Zwei Tage später wurde in der folgenden Ausgabe aus den "von dem Mordbuben zu Protocoll gegebenen Aussagen" zitiert: "Ich bin vor 29 Jahren in Detroit geboren, meine Eltern waren russische Polen, die vor 42 Jahren nach Amerika kamen. Ich habe viele Bücher über Socialismus gelesen und viel mit Socialisten verkehrt, bin auch selbst in den westlichen Staaten als Socialist ziemlich gut bekannt. Ich habe ebenfalls unter den Anarchisten im Osten viele Freunde, und nachdem ich persönlich viel Unglück gehabt hatte, wurde ich verbittert und neidisch, und als ich schließlich den anarchistischen Vorlesungen der bekannten Emma Goldmann wiederholt beigewohnt hatte, wurde der wüthende Drang, Jemand zu tödten, übermächtig in mir. Diese Dame enthusiasmirte mich mit der Doctrin,  daß alle Herrscher der Welt vertilgt werden müßten, und ich war schließlich fest überzeugt, daß ich berufen sei, etwas Heroisches für die Sache zu thun, der ich zugeschworen hatte. Ich kam vor acht Tagen von Chicago nach Buffalo mit dem festen Entschluß, den Präsidenten zu erschießen, ohne jedoch einen festen Plan betreffs der Ausführung dieser Idee zu haben.

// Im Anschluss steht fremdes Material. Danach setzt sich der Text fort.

Lemma wp_get_client m
    (Q : result (option connection) -> Machine -> list Action -> Prop) :
  Q (Ok (client m)) m [] -> wp get_client m Q.
Proof. exact id. Qed.

Lemma wp_set_client c m (Q : result unit -> Machine -> list Action -> Prop) :
  Q (Ok tt) (with_client c m) [] -> wp (set_client c) m Q.
Proof. exact id. Qed.

Lemma wp_get_price_task m
    (Q : result (option task) -> Machine -> list Action -> Prop) :
  Q (Ok (price_task m)) m [] -> wp get_price_task m Q.
Proof. exact id. Qed.

Lemma wp_set_price_task t m (Q : result unit -> Machine -> list Action -> Prop) :
  Q (Ok tt) (with_price_task t m) [] -> wp (set_price_task t) m Q.
Proof. exact id. Qed.

Lemma wp_send a m (Q : result unit -> Machine -> list Action -> Prop) :
  Q (Ok tt) m [a] -> wp (send a) m Q.
Proof. exact id. Qed.

(** A write either succeeds or raises [OSError]; memory is as before,
    the file and the oracle may have changed. *)
Lemma wp_save_state st m (Q : result unit -> Machine -> list Action -> Prop) :
  (forall d w, Q (Ok tt) (set_file d w m) []) ->
  (forall d w, Q (Raise OSError) (set_file d w m) []) ->
  wp (save_state st) m Q.
Proof.
  intros Hok Herr. unfold wp, eval, exec, orders_of, save_state.
  destruct (writes m) as [|[| |] w]; simpl; auto.
Qed.

Lemma wp_checkpoint m (Q : result unit -> Machine -> list Action -> Prop) :
  (forall d w, Q (Ok tt) (set_file d w m) []) ->
  (forall d w, Q (Raise OSError) (set_file d w m) []) ->
  wp checkpoint m Q.
Proof.
  intros Hok Herr. unfold checkpoint. apply wp_bind, wp_get_state.
  apply wp_save_state; assumption.
Qed.

(** ** Symbolic execution *)

Ltac wp_step :=
  lazymatch goal with
  | |- wp (bind _ _) _ _ => apply wp_bind
  | |- wp (ret _) _ _ => apply wp_ret
  | |- wp (raise _) _ _ => apply wp_raise
  | |- wp get_state _ _ => apply wp_get_state
  | |- wp (modify_state _) _ _ => apply wp_modify_state
  | |- wp (send _) _ _ => apply wp_send
  | |- wp get_client _ _ => apply wp_get_client
  | |- wp (set_client _) _ _ => apply wp_set_client
  | |- wp get_price_task _ _ => apply wp_get_price_task
  | |- wp (set_price_task _) _ _ => apply wp_set_price_task
  | |- wp checkpoint _ _ => apply wp_checkpoint; intros ? ?
  | |- wp (save_state _) _ _ => apply wp_save_state; intros ? ?
  | |- wp (lift ?r) _ _ => apply wp_lift; destruct r eqn:?
  | |- wp (await _) _ _ => apply wp_await; intros ? ?
  | |- wp (if ?b then _ else _) _ _ => destruct b eqn:?
  | |- wp (match ?x with _ => _ end) _ _ => destruct x eqn:?
  end; cbn beta iota.

Ltac wp_run :=
  repeat wp_step;
  cbn [mem set_mem set_file with_client with_price_task app].

(** ** The data model's constraints hold in every reachable state *)

Lemma wf_with_last_reference_price r st :
  wf st -> wf (with_last_reference_price r st).
Proof. intros [? ? ? ? ? ?]. constructor; assumption. Qed.

Lemma wf_insert k p st :
  wf st -> Position.symbol p = k -> (0 < Position.quantity p)%Q ->
  (0 <= Position.buy_price p)%Q ->
  (Position.buy_price p <= Position.highest_price p)%Q ->
  wf (with_positions (<[k := p]> (positions st)) st).
Proof.
  intros [? ? ? ? ? Hp] Hk Hq Hb Hh. constructor; try assumption.
  cbn. intros k' p' Hl. rewrite lookup_insert in Hl.
  case_decide.
  - inversion Hl; subst. auto.
  - apply Hp, Hl.
Qed.

Lemma wf_delete k st :
  wf st -> wf (with_positions (delete k (positions st)) st).
Proof.
  intros [? ? ? ? ? Hp]. constructor; try assumption.
  cbn. intros k' p' Hl. apply lookup_delete_Some in Hl as [_ Hl].
  apply Hp, Hl.
Qed.

Lemma wf_spend x st :
  wf st -> (0 <= x)%Q -> (x <= remaining_budget st)%Q ->
  wf (with_remaining_budget (remaining_budget st - x) st).
Proof.
  intros [? ? ? ? [H0 H1] Hp] Hx Hle. constructor; try assumption.
  cbn. split; lra.
Qed.

Lemma sum_notional_nonneg fs acc :
  Forall (fun f => (0 <= fill_price f)%Q /\ (0 <= fill_qty f)%Q) fs ->
  (0 <= acc)%Q ->
  (0 <= fold_left (fun acc f => (acc + fill_price f * fill_qty f)%Q) fs acc)%Q.
Proof.
  intros H. revert acc. induction H as [|f fs [Hp Hq] _ IH]; intros acc Hacc.
  - exact Hacc.
  - cbn. apply IH.
    pose proof (Qmult_le_0_compat _ _ Hp Hq). lra.
Qed.

Lemma fill_summary_nonneg o price qty avg :
  sane_order o -> fill_summary o price = Ok (qty, avg) ->
  (0 < qty)%Q -> (0 <= avg)%Q.
Proof.
  intros [Hf Hc] Hs Hq. unfold fill_summary in Hs.
  destruct (fills o) as [|f fs] eqn:Ef.
  - inversion Hs; subst; clear Hs.
    destruct (Qeq_bool (executedQty o) 0) eqn:E.
    + apply Qeq_bool_iff in E. lra.
    + apply Qle_shift_div_l; [exact Hq | lra].
  - destruct (Qeq_bool (sum_qty (f :: fs)) 0) eqn:E; [discriminate|].
    inversion Hs; subst; clear Hs.
    apply Qle_shift_div_l; [exact Hq |].
    rewrite Qmult_0_l. apply sum_notional_nonneg; [exact Hf | lra].
Qed.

Der Entschluß, den Präsidenten zu tödten, wurde mit jedem Tage fester in mir, und ich kaufte schließlich den Revolver und die nöthigen Patronen."

"Die verhaftete Anarchistin Emma Goldmann", so hieß es in dem Artikel weiter, "leugnete zuerst, die Gesuchte zu sein. Als sie von der Polizei vernommen wurde, erklärte sie, daß sie den Attentäter Czolgosz nur einmal gesehen habe, und zwar am 7. Juli, als er im Hause der Familie Isaaks in Chicago, wo Emma Goldmann war, gewünscht hatte, sie zu sprechen; sie sei aber gerade fortgegangen, um sich zur Eisenbahn zu begeben. Er habe sie dann zum Bahnhofe begleitet und nur einige Worte mit ihr ausgetauscht. Sie leugnete, daß sie irgend etwas gesagt habe, was darauf berechnet gewesen sei, Czolgosz zu dem von ihm begangenen Verbrechen zu verleiten. Isaaks, der bereits in Haft sich befindet, ist angeblich der Herausgeber anarchistischer Schriften. Morris, in dessen Hause Emma Goldmann angetroffen wurde, wurde ebenfalls verhaftet. Emma Goldmann wird angeklagt, mit Isaaks und anderen bereits Verhafteten sich verschworen zu haben, McKinley zu ermorden." [3]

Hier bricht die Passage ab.